Por el contrario, en relación con aquellos servicios en los que la contraprestación percibida por la consultante no tuviera naturaleza tributaria en los términos señalados en el apartado anterior, dichas prestaciones de servicios se encontrarían sujetas y no exentas del Impuesto sobre el Valor Añadido.

No obstante, la letra D) del referido precepto establece la no sujeción al Impuesto de los servicios prestados por cualesquiera entes, organismos o entidades del sector público, en los términos a que se refiere el artículo 3.1 del Texto Refundido de la Ley de Contratos del Sector Público, a favor de las Administraciones Públicas de la que dependan o de otra íntegramente dependiente de estas, cuando dichas Administraciones Públicas ostenten la titularidad íntegra de los mismos.

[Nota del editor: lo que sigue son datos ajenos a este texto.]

(** ** Sessions *)

(** All calls have an output array [junk] with arbitrary contents. *)
Fixpoint encode_all (w : Z → Z) (junk : list Z) (s : G722State) (blocks : list (list Z))
  : option (G722State * list Z) :=
  match blocks with
  | [] => Some (s, [])
  | b :: blocks =>
      '(s, data, n) ← encode w s junk b (length b);
      '(s, bytes) ← encode_all w junk s blocks;
      Some (s, take n data ++ bytes)
  end.

Fixpoint decode_all (w : Z → Z) (junk : list Z) (t : G722State) (chunks : list (list Z))
  : option (G722State * list Z) :=
  match chunks with
  | [] => Some (t, [])
  | c :: chunks =>
      '(t, amp, n) ← decode w t junk c (length c);
      '(t, samples) ← decode_all w junk t chunks;
      Some (t, take n amp ++ samples)
  end.

(** The samples of a code. *)
Definition step (s : G722State) : nat := if eight_k s then 1 else 2.

(** ** Packed codes *)

(** The number with the given digits of [B] bits, the first one the lowest. *)
Fixpoint number (B : Z) (l : list Z) : Z :=
  match l with [] => 0 | c :: l => c + 2 ^ B * number B l end.

Definition digits (B : Z) (l : list Z) : Prop := Forall (λ c, 0 ≤ c < 2 ^ B) l.

Section number.
Context (B : Z) (HB : 0 < B).

Lemma number_app l m : number B (l ++ m) = number B l + 2 ^ (B * Z.of_nat (length l)) * number B m.
Proof using HB.
  induction l as [|c l IH]; cbn [number app length]; [rewrite Z.mul_0_r; lia|].
  rewrite IH. replace (B * Z.of_nat (S (length l))) with (B + B * Z.of_nat (length l)) by lia.
  rewrite Z.pow_add_r by lia. lia.
Qed.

En estas circunstancias, cabría concluir que los servicios objeto de consulta que va a prestar la mancomunidad consultante precisamente a los municipios que la integran y de los que depende no se encontrarían sujetos al Impuesto sobre el Valor Añadido.

En este mismo sentido se ha pronunciado este Centro directivo para un supuesto de hecho similar, en el que el consultante y prestador de los servicios era un consorcio que prestaba servicios a los municipios que lo integraban, entre otras, en la contestación vinculante de 20 de febrero de 2019, número V0371-19.

3.- Lo que comunico a Vd. con efectos vinculantes, conforme a lo dispuesto en el apartado 1 del artículo 89 de la Ley 58/2003, de 17 de diciembre, General Tributaria.